### Directions for this task
Write out, word for word, every line in the data below from the one containing "(** * hardcore_snake: the" to the one containing "initializer of [best])", both of them included.

### Records provided
——————————

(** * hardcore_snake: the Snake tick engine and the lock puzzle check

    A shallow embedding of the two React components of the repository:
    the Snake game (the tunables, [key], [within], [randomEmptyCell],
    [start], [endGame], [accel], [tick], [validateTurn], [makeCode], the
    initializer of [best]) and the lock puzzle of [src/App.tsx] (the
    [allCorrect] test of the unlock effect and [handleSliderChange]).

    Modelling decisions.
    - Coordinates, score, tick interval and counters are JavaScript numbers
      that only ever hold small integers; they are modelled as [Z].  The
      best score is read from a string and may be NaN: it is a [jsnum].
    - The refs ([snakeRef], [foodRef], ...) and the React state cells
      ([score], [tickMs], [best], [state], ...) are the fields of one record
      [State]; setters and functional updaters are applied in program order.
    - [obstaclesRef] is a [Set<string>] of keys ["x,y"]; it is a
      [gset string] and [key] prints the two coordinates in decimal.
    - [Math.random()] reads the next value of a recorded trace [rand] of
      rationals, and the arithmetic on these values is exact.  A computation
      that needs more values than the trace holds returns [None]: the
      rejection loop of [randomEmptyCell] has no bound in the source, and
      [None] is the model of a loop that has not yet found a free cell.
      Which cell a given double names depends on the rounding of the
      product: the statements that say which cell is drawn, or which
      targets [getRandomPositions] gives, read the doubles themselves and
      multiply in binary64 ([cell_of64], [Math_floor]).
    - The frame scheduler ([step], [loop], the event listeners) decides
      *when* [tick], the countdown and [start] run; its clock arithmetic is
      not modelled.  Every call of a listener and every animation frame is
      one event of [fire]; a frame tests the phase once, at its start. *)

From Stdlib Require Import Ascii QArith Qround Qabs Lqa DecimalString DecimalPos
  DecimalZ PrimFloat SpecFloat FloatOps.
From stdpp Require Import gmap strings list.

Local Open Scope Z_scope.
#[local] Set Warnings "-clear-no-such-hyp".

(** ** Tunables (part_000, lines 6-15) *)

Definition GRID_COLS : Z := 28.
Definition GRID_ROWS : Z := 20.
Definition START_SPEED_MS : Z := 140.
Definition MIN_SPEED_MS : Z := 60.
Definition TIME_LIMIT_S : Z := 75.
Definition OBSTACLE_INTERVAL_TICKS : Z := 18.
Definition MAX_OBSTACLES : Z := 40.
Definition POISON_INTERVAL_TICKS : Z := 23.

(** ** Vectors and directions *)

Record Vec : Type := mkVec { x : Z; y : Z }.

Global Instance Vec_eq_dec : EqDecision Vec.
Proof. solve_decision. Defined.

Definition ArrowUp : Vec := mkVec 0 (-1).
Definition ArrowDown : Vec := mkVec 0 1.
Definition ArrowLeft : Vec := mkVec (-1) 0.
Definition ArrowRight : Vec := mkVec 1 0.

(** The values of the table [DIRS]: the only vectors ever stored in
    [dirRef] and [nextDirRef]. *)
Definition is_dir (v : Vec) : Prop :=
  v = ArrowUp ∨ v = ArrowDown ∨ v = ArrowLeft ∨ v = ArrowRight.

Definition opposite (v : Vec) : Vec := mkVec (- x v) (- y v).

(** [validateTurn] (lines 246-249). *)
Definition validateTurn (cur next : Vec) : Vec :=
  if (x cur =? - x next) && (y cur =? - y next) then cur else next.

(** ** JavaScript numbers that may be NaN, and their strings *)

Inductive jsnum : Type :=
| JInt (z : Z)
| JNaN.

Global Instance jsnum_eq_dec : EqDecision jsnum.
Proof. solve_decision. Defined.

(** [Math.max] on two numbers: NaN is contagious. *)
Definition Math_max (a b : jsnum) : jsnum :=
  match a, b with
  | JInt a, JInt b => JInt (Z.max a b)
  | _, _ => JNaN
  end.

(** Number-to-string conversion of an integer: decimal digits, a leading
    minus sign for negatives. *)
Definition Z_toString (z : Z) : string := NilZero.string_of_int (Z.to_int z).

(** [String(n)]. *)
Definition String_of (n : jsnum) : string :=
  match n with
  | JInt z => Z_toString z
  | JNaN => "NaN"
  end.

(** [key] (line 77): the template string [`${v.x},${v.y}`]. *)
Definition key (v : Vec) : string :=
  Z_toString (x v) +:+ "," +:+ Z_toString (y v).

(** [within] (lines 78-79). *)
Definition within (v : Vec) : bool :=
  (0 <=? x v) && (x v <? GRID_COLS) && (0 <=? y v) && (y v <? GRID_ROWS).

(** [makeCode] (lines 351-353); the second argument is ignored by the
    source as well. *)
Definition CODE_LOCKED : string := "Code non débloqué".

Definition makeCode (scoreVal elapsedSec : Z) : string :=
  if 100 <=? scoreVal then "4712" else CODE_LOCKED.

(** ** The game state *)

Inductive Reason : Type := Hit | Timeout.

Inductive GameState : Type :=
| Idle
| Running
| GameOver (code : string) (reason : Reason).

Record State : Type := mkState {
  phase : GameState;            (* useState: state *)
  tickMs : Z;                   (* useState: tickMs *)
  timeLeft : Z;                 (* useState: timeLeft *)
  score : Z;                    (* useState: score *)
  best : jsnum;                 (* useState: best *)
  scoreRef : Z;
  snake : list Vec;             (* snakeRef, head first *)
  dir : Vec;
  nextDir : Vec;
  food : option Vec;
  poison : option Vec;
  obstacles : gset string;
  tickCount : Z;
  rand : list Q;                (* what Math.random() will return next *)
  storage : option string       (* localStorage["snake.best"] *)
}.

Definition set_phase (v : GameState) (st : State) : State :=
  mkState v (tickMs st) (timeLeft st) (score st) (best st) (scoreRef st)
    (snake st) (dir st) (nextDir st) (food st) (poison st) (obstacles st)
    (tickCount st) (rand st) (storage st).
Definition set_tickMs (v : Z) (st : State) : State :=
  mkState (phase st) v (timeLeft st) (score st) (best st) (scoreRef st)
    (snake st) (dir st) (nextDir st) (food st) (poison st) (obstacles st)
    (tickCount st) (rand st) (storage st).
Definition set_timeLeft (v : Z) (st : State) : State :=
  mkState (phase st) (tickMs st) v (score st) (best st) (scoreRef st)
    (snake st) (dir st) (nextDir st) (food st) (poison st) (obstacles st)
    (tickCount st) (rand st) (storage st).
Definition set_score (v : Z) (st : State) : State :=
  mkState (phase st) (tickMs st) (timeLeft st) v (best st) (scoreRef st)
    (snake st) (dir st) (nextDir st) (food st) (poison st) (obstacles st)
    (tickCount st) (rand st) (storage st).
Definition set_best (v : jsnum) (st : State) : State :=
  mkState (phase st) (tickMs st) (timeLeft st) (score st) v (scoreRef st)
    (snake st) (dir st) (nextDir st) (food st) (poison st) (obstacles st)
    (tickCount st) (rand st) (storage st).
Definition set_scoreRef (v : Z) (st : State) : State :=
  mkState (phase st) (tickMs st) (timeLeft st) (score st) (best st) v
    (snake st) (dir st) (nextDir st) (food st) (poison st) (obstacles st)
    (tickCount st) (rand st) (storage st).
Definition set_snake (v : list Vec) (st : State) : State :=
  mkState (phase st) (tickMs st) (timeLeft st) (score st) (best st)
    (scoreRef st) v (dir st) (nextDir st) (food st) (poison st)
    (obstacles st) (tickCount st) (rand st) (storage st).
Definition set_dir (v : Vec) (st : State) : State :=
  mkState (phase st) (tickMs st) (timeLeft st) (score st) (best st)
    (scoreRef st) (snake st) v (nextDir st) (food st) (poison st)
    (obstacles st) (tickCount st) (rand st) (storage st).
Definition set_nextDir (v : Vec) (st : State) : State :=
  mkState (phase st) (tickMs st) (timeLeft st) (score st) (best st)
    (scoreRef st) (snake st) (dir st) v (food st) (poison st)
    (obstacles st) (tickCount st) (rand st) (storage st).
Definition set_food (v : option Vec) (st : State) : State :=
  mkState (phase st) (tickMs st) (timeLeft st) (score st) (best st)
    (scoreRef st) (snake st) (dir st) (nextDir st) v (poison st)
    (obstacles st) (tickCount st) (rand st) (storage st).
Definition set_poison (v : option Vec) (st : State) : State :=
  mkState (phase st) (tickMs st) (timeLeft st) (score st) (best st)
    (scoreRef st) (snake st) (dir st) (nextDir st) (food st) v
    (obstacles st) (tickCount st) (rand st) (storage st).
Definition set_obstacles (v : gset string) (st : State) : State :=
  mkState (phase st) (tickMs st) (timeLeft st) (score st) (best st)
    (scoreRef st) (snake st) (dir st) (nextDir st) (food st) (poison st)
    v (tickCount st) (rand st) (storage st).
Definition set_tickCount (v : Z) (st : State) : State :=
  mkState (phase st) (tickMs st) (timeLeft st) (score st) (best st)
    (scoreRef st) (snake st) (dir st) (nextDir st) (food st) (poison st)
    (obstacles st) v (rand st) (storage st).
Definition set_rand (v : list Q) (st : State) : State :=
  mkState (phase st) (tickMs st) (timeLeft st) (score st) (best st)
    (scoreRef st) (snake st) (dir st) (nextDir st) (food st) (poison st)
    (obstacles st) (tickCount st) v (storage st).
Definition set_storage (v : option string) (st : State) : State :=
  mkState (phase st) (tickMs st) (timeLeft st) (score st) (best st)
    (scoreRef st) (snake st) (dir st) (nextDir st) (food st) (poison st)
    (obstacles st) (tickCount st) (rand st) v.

——————————

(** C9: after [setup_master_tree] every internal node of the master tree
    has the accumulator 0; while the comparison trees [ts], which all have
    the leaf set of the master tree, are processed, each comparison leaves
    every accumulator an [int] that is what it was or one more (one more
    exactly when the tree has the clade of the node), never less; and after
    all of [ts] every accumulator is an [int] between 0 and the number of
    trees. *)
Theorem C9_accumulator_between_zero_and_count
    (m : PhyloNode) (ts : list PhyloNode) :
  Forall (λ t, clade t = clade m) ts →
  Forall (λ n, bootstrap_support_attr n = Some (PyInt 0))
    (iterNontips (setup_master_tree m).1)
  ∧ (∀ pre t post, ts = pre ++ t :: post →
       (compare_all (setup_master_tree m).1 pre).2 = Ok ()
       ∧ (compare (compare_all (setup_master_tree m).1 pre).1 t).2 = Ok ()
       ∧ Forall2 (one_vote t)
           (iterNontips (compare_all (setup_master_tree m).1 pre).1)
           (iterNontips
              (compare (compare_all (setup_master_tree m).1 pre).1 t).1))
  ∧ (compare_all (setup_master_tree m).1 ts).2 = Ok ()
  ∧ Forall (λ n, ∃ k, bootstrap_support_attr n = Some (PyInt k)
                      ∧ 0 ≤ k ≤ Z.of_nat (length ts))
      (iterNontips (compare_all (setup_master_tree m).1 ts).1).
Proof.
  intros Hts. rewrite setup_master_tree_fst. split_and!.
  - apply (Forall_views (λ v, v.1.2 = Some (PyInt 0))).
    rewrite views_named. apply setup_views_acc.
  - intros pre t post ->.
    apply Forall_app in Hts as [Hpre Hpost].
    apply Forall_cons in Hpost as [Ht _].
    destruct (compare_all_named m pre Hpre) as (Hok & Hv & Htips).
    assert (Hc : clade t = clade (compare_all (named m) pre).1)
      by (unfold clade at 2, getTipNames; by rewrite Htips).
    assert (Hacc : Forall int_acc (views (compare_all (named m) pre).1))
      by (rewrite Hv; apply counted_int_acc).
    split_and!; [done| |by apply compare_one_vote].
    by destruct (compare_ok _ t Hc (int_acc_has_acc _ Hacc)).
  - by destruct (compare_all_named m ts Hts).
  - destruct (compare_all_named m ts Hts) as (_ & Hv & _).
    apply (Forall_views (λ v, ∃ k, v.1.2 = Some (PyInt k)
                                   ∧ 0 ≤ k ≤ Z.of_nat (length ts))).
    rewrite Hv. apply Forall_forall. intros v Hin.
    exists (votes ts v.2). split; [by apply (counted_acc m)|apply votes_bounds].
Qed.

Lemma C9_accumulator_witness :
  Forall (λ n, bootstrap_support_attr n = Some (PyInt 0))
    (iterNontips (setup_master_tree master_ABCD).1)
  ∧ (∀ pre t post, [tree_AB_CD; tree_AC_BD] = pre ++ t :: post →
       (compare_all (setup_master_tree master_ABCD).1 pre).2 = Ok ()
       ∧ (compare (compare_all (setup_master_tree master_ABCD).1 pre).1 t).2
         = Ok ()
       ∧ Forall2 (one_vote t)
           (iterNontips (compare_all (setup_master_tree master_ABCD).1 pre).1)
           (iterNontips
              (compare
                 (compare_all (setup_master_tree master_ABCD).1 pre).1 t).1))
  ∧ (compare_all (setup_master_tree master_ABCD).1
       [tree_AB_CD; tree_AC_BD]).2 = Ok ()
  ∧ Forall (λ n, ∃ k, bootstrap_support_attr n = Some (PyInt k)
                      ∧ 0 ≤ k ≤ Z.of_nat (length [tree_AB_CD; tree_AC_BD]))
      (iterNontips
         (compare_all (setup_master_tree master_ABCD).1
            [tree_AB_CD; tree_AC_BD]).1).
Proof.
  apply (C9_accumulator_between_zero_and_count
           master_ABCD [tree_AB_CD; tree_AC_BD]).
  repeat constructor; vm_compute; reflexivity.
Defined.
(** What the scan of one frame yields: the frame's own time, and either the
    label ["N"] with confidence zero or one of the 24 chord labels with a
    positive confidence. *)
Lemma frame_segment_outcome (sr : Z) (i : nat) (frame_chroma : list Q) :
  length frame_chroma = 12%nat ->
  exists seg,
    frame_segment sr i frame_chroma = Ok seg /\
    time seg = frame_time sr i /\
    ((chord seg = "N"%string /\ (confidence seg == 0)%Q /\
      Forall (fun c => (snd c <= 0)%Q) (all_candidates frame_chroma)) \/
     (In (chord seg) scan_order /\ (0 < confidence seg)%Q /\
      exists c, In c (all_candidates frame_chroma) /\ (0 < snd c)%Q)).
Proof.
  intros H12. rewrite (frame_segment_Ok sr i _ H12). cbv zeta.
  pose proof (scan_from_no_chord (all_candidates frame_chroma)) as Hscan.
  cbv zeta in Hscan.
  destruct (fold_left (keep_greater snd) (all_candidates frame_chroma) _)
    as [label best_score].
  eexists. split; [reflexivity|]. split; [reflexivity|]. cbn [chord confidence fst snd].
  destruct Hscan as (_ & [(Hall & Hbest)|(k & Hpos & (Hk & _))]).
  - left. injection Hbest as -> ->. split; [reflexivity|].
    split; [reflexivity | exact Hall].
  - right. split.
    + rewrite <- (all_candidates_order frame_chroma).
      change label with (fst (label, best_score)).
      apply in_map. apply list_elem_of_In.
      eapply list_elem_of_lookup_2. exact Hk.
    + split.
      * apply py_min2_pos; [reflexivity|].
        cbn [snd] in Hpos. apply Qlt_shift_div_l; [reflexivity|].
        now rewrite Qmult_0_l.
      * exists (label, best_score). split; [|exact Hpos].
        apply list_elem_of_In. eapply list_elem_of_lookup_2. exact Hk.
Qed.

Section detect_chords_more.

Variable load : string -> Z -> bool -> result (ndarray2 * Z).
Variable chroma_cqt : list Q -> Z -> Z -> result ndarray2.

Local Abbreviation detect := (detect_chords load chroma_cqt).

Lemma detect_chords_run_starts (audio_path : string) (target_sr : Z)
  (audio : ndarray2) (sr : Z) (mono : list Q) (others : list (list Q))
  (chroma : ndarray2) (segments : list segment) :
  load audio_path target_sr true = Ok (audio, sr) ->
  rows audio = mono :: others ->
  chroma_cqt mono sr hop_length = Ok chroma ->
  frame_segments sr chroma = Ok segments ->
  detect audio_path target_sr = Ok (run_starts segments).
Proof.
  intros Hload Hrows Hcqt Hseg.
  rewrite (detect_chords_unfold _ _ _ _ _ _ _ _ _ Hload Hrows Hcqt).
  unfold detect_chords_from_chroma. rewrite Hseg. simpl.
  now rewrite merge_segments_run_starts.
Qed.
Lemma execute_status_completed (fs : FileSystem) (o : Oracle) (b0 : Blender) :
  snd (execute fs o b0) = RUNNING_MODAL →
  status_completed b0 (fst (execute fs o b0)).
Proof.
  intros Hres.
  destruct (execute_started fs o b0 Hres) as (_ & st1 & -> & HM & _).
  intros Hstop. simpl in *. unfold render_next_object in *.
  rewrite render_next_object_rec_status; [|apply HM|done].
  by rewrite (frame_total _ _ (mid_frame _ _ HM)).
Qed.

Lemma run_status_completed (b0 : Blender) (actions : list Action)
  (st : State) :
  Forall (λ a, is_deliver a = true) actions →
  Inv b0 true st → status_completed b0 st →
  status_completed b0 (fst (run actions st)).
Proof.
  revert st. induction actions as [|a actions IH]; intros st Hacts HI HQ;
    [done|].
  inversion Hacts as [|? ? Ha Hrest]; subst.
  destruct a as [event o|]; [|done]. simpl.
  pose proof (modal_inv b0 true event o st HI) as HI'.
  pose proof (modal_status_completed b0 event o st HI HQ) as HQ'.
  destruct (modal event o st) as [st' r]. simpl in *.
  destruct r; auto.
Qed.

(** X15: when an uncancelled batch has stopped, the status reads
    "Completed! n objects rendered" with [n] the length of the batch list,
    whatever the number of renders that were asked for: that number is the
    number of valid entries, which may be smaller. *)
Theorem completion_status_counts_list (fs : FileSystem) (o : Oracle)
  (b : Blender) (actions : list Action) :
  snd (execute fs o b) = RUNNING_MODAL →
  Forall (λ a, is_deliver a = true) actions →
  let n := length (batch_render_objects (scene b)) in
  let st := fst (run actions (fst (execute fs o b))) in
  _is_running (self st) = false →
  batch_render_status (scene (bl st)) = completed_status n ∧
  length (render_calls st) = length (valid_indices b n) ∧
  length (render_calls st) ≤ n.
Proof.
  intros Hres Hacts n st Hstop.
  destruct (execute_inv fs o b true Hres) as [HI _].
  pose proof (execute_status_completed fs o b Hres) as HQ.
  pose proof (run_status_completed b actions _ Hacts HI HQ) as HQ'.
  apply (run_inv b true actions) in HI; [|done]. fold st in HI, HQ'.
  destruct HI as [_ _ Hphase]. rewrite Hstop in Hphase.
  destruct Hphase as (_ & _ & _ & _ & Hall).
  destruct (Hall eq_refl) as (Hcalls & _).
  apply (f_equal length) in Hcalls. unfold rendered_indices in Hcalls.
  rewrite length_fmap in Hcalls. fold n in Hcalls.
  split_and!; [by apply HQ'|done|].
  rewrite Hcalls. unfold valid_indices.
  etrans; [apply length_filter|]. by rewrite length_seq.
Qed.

——————————

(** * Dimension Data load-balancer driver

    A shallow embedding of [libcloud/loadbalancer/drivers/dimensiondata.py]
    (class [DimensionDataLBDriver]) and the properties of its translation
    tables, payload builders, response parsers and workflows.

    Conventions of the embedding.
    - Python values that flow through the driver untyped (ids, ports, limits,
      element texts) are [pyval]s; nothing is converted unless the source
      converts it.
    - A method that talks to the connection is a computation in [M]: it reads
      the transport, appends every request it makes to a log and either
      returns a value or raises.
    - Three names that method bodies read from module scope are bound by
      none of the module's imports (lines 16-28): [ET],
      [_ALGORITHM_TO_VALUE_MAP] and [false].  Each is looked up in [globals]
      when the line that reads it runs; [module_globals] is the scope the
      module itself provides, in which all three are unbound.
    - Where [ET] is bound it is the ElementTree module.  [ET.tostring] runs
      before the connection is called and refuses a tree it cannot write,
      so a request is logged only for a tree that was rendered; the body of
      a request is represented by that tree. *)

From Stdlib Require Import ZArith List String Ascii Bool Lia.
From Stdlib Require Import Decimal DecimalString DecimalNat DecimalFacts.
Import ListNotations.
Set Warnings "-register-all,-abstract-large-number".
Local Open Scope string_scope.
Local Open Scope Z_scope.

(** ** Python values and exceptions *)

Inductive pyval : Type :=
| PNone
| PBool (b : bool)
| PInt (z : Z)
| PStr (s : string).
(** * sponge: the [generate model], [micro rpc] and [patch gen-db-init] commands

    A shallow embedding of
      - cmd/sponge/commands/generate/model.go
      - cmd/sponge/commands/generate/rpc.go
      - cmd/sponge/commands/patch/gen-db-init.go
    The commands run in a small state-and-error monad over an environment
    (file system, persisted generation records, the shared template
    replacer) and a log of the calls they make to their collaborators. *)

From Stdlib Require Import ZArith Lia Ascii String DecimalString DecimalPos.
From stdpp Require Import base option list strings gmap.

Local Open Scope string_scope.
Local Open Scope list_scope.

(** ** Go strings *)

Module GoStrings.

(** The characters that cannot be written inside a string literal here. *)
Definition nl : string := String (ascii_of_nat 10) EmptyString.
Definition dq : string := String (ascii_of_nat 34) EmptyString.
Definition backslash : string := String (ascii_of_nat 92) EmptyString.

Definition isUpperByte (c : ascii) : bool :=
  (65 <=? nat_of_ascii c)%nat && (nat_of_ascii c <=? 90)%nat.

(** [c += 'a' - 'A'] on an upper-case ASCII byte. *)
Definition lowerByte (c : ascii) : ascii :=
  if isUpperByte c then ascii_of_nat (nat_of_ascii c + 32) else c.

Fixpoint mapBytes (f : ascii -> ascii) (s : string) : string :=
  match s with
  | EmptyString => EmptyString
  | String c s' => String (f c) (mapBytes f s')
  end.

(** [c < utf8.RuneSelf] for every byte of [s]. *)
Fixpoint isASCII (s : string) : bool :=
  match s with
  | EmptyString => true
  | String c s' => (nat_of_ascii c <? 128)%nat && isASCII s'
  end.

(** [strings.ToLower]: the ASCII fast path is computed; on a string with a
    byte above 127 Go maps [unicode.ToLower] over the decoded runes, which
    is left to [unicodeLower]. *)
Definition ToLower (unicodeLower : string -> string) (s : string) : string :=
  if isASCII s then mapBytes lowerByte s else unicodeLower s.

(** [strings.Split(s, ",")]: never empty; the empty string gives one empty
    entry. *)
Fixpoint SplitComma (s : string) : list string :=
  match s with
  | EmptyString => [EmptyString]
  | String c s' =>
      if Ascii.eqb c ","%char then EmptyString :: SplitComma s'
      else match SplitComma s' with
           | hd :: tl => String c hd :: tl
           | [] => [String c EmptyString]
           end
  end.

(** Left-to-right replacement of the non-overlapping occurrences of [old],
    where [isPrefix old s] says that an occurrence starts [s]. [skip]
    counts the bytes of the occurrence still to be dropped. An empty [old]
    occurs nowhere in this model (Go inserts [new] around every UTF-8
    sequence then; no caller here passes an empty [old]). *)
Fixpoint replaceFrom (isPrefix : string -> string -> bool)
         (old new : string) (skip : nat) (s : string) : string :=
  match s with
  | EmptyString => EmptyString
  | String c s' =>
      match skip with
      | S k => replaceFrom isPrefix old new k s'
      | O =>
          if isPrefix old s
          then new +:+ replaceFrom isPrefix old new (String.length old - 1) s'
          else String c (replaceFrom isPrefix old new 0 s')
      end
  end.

——————————

### Answer section
(** * hardcore_snake: the Snake tick engine and the lock puzzle check

    A shallow embedding of the two React components of the repository:
    the Snake game (the tunables, [key], [within], [randomEmptyCell],
    [start], [endGame], [accel], [tick], [validateTurn], [makeCode], the
    initializer of [best]) and the lock puzzle of [src/App.tsx] (the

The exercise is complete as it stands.